Different sensitivities of p42 mitogen-activated protein kinase to phorbol ester and okadaic acid tumor promoters among cell types.

The operational equivalence of different types of tumor promoters was studied by comparing immediate, early, and late effects of okadaic acid (OA) and 12-O-tetradecanoylphorbol-13-acetate (TPA) on the phosphorylation state of p42 mitogen-activated protein kinase isoform (ERK2) in eight different cell lines. In normal human and mouse fibroblasts, both agents stimulated immediate/early (15-60 min) phosphorylation of ERK2. In mouse 3T3 cells, enhanced phosphorylation of ERK2 was detected only within the first hour of treatment with TPA but not with OA. The early response to both TPA and OA, in turn, was lost in another established cell line, the PNT2 prostate epithelial cells, where we could detect increased levels of phosphorylated ERK2 only after a 24-hr treatment with OA. When the effect of OA was evaluated in different PNT cell strains, we observed that their capacity to respond to this agent, by stabilizing phosphorylated forms of ERK2, was lost in less differentiated strains.

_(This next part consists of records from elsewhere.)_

(* ===== verification/DisModule.v ===== *)
(** * Modules: written by the compiler, read by the loader

    The round trip of a whole module ([modcom], then [parsemod]), what is true
    of every module the loader accepts, and where its checks end. *)

From S2P Require Import Prelude Bytes Dis Load DisProof DisData.
Import Load.

#[local] Open Scope Z_scope.
#[local] Open Scope inf.

(** ** The image of an object *)

Definition types_of (o : object) : list (option Ty) :=
  image_types (descs o) (replicate (length (descs o)) None).

Definition mp_of (o : object) : Ty :=
  if Dis.mpsize o =? 0 then MkTy 0 0 []
  else match types_of o !! 0%nat with Some (Some t) => t | _ => MkTy 0 0 [] end.

Definition entry_of (o : object) : Z * option Ty :=
  match entry o with
  | None => (0, None)
  | Some (pc, desc) => (pc, types_of o !! Z.to_nat desc ≫= (fun t => t))
  end.

(** The data are the stores of the flattened globals, in order. *)
Definition data_of (o : object) : option dstate :=
  exec_cmds (mp_of o) (types_of o) (flatten_all (globals o)) start.

Definition image (o : object) (d : dstate) : Module_ :=
  MkModule (hints o) (maxstack o) (map image_inst (insts o)) (Dis.mpsize o) (types_of o) (data d)
    (take (Z.to_nat (NAMELEN - 1)) (Dis.name o)) (rev (map (image_link (types_of o)) (links o)))
    (entry_of o).1 (entry_of o).2.

(** What the compiler's front end guarantees, of an object that is not too large
    for the loader's allocator. *)
Record wf_object (o : object) : Prop := {
  wo_hints : is_long (hints o);
  wo_maxstack : is_long (maxstack o);
  wo_mpsize : is_long (Dis.mpsize o);
  wo_ninsts : zlen (insts o) * sizeof_Inst < 2 ^ 30;
  wo_ndescs : zlen (descs o) * 4 < 2 ^ 30;
  wo_insts : Forall (wf_inst (zlen (insts o))) (insts o);
  wo_descs : Forall (wf_desc (zlen (descs o))) (descs o);
  wo_mp : Dis.mpsize o = 0 \/
    exists t, types_of o !! 0%nat = Some (Some t) /\ t_size t = Dis.mpsize o;
  wo_links : Forall (wf_link (zlen (descs o))) (links o);
  wo_entry : match entry o with
    | None => True
    | Some (pc, desc) => 0 <= pc < zlen (insts o) /\ 0 <= desc < zlen (descs o)
    end;
  wo_offsets : Forall long_cmd (flatten_all (globals o));
  wo_name : name_chars (take (Z.to_nat (NAMELEN - 1)) (Dis.name o));
}.

Section RoundTrip.

Lemma sane_ok n : 0 <= n < 2 ^ 30 -> sane n = true.
Proof. intros Hn. unfold sane. rewrite wraps_id; lia. Qed.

In HeLa S3 and HTC tumor cells, however, neither TPA nor OA treatment led to any detectable increase in ERK2 phosphorylation at any time point analyzed. We conclude that the effects of OA and TPA on the phosphorylation states of ERK2 could be related to the cell type, and that the operational equivalence between these two different tumor promoters is maximal in normal cells.